Entonces supo que se tenían que ir. Encerró a sus hijos en casa, él con ellos, y empezó a trazar un plan para huir del país. Se había deshecho de lo poco que le quedaba, pero aún tenía algo de ahorros, que serían su pasaporte a un lugar seguro. “Nunca había salido de Egipto, ni sabía lo era viajar, estaba asustado de que nos pasara algo en el camino pero tenía claro que no nos podíamos quedar allí”, relata Nabil. Se puso en contacto con una mafia que les sacó de forma irregular de Egipto hacia Libia. En Bengashi, cogieron un avión rumbo a Turquía, donde unos traficantes les prometieron llevarlos a Suiza. Después de semanas de viaje en coche y documentación ilegal, acabaron en los Países Bajos para empezar una nueva batalla: conseguir el asilo, a mediados de 2.009. 
“Cuando llegamos a Holanda, nos dejaron en Maastricht y nos dijeron que nos buscáramos la vida. Escuché que en la comisaría podía pedir asilo, y fui a una. Me defendía mal en inglés, pero me entendieron y me dijeron que allí no era. Estaba desesperado y no sabía qué hacer. Cuando estábamos saliendo a la calle, mi hijo se desmayó, no respiraba y su corazón dejó de latir. Le di ya por muerto”, relata sobre su primer día en los Países Bajos. La policía llamó a una ambulancia, les ayudaron y en el hospital “resucitaron” a su hijo. Le había dado un ataque cardiaco. “Ahí me aferré mi Dios más que nunca y supe que estaba con nosotros”, celebra. 
trasladaron a la familia a un campamento de refugiados
Al día siguiente, la comisaría les mandó un taxi para que se los llevara al Servicio de Inmigración para hacer la solicitud de asilo. Tras escuchar su historia, le dijeron que aceptaban iniciar el proceso y trasladaron a la familia a un campamento de refugiados. Siete años de procedimientos, litigios e incertidumbre a la espera de un concedido, pero no han recibido más que cartas que rechazan su solicitud y en las que “no se hacía ninguna mención a la religión”, causa por la que escaparon y por la que Egipto “no es segura” para ellos. 
“Llevamos ya siete años encarcelados en el campamento de
Amersfoort
Amersfoort”, asegura Maryam. Encarcelados porque no pueden salir de la provincia de Utrecht y deben ir a sellar a diario “como criminales”, dice Nabil, porque deben estar localizados en todo momento. Sobre su proceso de asilo, lamenta la “crueldad” con la que están siendo tratados. “Un funcionario me dijo que por qué no me convertía al islam y así podía volver a mi país tranquilo, pero ¡cómo me puede decir eso!”, exclama y reitera que todos “morirán” cristianos.  

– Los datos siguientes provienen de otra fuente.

Lemma pin_last id pinned x k sct : holds id x k sct →
  ∃ x', (if String.eqb pinned "" then rows ++ [x] else (SetBrokerAccounts db c id pinned (rows ++ [x])).1) = rows ++ [x'] ∧ holds id x' k sct ∧ rw_requestedAt x' = rw_requestedAt x.
Proof.
  intros H. destruct (String.eqb pinned ""); [by exists x|]. unfold SetBrokerAccounts. destruct (negb _); [by exists x|]. destruct H as [<- Hf Hl Hn Ho Hh].
  rewrite update_one_last by done. destruct (db SSetPins); eexists; (split; [done|]); split; done.
Qed.

Lemma paper_last id detect x k sct : holds id x k sct →
  ∃ x', (CaptureExchangeMetadata db c (cs_now s) id detect (rows ++ [x])).1 = rows ++ [x'] ∧ holds id x' k sct ∧ rw_requestedAt x' = rw_requestedAt x.
Proof.
  intros H. unfold CaptureExchangeMetadata. destruct (String.eqb (TrimSpace id) "") eqn:Ei; [by exists x|]. destruct detect as [[b|]|]; [|by exists x..].
  unfold UpdateIsPaper. rewrite Ei. destruct (negb _); [by exists x|]. destruct H as [<- Hf Hl Hn Ho Hh].
  destruct (update_one _ _ _ _ _) as [r1 r2] eqn:Eu. apply (f_equal fst) in Eu. rewrite update_one_last in Eu by done. cbn [fst] in *. rewrite <- Eu.
  destruct (db SPaper); eexists; (split; [done|]); (split; [split|]); done.
Qed.

Lemma consent_last id x k sct : holds id x k sct →
  ∃ x', (MarkRebuildRequested db c id (cs_now s) (rows ++ [x])).1 = rows ++ [x'] ∧ holds id x' k sct.
Proof.
  intros H. unfold MarkRebuildRequested. destruct (negb _); [by exists x|]. destruct H as [<- Hf Hl Hn Ho Hh]. rewrite update_one_last by done.
  destruct (db SConsent); eexists; (split; [done|]); split; done.
Qed.

Lemma rotation_last id x k sct k' sct' : TrimSpace id ≠ "" → holds id x k sct →
  ∃ x' kk ss, persistSetupRotation sha256 s db c id u e l k' sct' p (rows ++ [x]) = rows ++ [x'] ∧ holds id x' kk ss ∧ rw_requestedAt x' = rw_requestedAt x ∧
    ((kk, ss) = (k, sct) ∨ (kk, ss) = (k', sct')) ∧ (db SRotationLookup = None → db SRotation = None → u ≠ "" → (kk, ss) = (k', sct')).
Proof.
  intros Hid H. unfold persistSetupRotation, PersistOAuthTokens, GetByUserExchangeLabel. rewrite normal_e, trimmed_l.
  destruct (label_last u e l rows x (set_tokens c (cs_now s) "" "") new_label (ho_label _ _ _ _ H)) as (_ & Hm & Hfind).
  destruct (db SRotationLookup) as [err|] eqn:El; cbn [lookup_error wrap]; [exists x, k, sct; split_and!; [done..|by left|done]|]. rewrite Hfind. cbn [lookup_error wrap].
  destruct (Vault.bindCredentials _ _ _ _ _ _) as [b|err] eqn:Eb.
  2: { exists x, k, sct. split_and!; [done..|by left|]. intros _ _ Hu. exfalso. destruct (Vault.bind_ok (λ n, cs_iv s (3 + n)%nat) (cs_encryption s) (rw_vault (read_columns c x)) k' sct' "") as [b Hb]; [|..|congruence].
       - intros n. apply (draws_iv (3 + n)%nat).
       - pose proof (ho_label _ _ _ _ H) as Hl. apply has_label_spec in Hl as [Ha _]. unfold among in Ha. rewrite !andb_true_iff, !String.eqb_eq in Ha. destruct Ha as [[<- _] _]. exact Hu.
       - intros E. apply Hid. rewrite <- (ho_id _ _ _ _ H). unfold rw_id. cbn in E. by rewrite E. }
  unfold UpdateOAuthTokens. destruct (db SRotation) eqn:Er; [exists x, k, sct; split_and!; [done..|by left|done]|]. rewrite Hm. cbn [Nat.eqb].
  set (x1 := set_tokens c (cs_now s) (Vault.sc_APIKey b) (Vault.sc_APISecret b) x).
  destruct (label_last u e l rows x (set_tokens c (cs_now s) (Vault.sc_APIKey b) (Vault.sc_APISecret b)) new_label (ho_label _ _ _ _ H)) as (-> & _ & _). fold x1.
  destruct H as [<- Hf Hl Hn (O1 & O2 & O3) Hh].
  assert (opens_to (cs_encryption s) (rw_vault x1) k' sct' p) as Ho.
  { destruct (bound_fields (λ n, cs_iv s (3 + n)%nat) (cs_encryption s) (rw_vault (read_columns c x)) (rw_vault x1) k' sct' "" b (Vault.cn_APIKeyIV (rw_vault x1)) (Vault.cn_APIKeyAuthTag (rw_vault x1))
      (Vault.cn_APISecretIV (rw_vault x1)) (Vault.cn_APISecretAuthTag (rw_vault x1)) "" "") as (B1 & B2 & _); [intros n; apply (draws_iv (3 + n)%nat)|done..|].
    split_and!; [exact B1|exact B2|]. exact O3. }
  unfold UpdateCredentialsHash. rewrite (proj2 (String.eqb_neq _ _) Hid). destruct (negb (cap_credentialsHash c)) eqn:Ec.
  { exists x1, k', sct'. split_and!; [done| |done|by right|done]. split; try done. apply negb_true_iff in Ec. congruence. }
  destruct (db SHash) as [err|] eqn:Eh.
  - destruct (de_undefined err); [|change (rw_id x) with (rw_id x1); rewrite update_one_last by done]; exists x1, k', sct'; (split_and!; [done| |done|by right|done]; split; try done; congruence).
  - change (rw_id x) with (rw_id x1). rewrite update_one_last by done. eexists _, k', sct'. split_and!; [done| |done|by right|done]. split; done.
Qed.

“Estoy psicológicamente destruido, ya no tengo ni ganas de vivir, aunque me den una tarjeta de residencia, no sabría ni por dónde empezar”, agrega, desesperado. Tampoco esconde su rencor hacia el islam. “Para mi, morir es descansar, ya he sufrido lo suficiente, y me iría con gusto”. 

Pero sus hijos le hacen seguir adelante. Después de recorrerse el mundo con sus vástagos, intentando ponerles a salvo, ahora pide un lugar donde estar en paz. “Necesito parar esta tortura. Si me dan asilo en cualquier otro país, voy a donde sea, pero que no me entreguen a esos mismos de los que he huido”, ruega. Maryam y Mina no hacen más que repetir que quieren quedarse con sus amigos. Dos adolescentes que no entienden de edades y que han crecido rogando un asilo que parece no llegar nunca.